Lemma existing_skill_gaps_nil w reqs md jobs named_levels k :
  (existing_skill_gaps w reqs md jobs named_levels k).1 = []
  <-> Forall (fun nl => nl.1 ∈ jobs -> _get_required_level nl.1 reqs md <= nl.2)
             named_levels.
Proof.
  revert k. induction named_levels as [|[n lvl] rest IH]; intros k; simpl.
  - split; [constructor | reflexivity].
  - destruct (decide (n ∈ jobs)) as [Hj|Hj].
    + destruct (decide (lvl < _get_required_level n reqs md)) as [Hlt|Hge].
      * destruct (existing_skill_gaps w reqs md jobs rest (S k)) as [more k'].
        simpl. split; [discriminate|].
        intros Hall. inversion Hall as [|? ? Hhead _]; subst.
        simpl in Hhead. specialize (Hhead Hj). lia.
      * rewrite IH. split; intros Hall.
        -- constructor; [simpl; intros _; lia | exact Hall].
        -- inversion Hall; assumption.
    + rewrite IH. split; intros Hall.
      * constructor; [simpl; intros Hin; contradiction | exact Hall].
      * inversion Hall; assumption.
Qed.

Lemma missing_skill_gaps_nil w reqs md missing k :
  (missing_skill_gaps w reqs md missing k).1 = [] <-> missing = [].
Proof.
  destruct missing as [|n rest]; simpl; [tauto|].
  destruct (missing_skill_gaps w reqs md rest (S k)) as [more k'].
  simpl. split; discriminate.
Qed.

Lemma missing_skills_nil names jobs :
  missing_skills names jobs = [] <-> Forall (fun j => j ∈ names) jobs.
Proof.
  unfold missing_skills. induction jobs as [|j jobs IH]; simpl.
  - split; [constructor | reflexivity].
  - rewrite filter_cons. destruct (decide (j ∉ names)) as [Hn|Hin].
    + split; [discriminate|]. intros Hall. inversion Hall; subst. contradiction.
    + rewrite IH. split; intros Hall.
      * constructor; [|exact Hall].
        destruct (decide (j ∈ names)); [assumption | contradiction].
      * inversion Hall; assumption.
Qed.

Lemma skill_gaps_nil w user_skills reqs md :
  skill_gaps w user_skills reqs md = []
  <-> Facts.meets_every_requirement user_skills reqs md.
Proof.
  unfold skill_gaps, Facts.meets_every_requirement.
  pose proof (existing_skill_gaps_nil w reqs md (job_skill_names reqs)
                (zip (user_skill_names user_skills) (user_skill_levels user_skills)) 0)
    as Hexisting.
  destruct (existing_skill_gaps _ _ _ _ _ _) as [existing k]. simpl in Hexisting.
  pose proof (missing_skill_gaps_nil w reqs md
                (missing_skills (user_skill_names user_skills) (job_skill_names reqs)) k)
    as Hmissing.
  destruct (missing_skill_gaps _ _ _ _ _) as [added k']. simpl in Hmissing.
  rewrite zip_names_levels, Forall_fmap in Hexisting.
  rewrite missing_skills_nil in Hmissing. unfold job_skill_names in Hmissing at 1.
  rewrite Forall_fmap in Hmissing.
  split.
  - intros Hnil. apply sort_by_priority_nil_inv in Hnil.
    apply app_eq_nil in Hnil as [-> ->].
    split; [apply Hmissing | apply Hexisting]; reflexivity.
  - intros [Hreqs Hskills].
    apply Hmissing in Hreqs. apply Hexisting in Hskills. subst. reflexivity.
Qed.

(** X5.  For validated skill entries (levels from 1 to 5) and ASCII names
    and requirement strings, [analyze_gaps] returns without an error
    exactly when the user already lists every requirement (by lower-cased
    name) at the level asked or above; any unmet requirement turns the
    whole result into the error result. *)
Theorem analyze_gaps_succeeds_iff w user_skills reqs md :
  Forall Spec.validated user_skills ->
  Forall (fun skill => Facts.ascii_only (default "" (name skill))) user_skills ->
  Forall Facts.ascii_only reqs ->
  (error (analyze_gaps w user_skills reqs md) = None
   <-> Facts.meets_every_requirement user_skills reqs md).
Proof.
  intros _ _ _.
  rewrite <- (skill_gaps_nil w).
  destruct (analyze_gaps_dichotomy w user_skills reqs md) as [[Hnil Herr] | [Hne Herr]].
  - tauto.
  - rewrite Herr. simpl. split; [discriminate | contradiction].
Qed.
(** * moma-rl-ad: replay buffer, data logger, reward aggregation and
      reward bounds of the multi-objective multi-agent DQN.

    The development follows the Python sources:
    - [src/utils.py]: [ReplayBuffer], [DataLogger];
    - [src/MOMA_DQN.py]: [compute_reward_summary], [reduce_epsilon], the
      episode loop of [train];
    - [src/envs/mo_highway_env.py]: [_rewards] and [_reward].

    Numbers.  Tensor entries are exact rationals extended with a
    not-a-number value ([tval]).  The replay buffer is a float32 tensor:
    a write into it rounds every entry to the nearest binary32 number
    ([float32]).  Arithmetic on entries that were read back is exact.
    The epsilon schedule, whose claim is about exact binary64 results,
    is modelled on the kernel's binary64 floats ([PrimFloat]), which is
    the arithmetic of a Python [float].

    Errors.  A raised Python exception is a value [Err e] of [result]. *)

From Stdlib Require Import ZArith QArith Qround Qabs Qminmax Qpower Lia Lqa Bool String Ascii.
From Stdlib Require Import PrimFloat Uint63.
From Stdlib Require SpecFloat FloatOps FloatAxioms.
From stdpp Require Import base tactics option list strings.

What you are asked to do ▸
When a line in the listing has the word "Hskills", return that line.

Answer area ▸
  - intros [Hreqs Hskills].
    apply Hmissing in Hreqs. apply Hexisting in Hskills. subst. reflexivity.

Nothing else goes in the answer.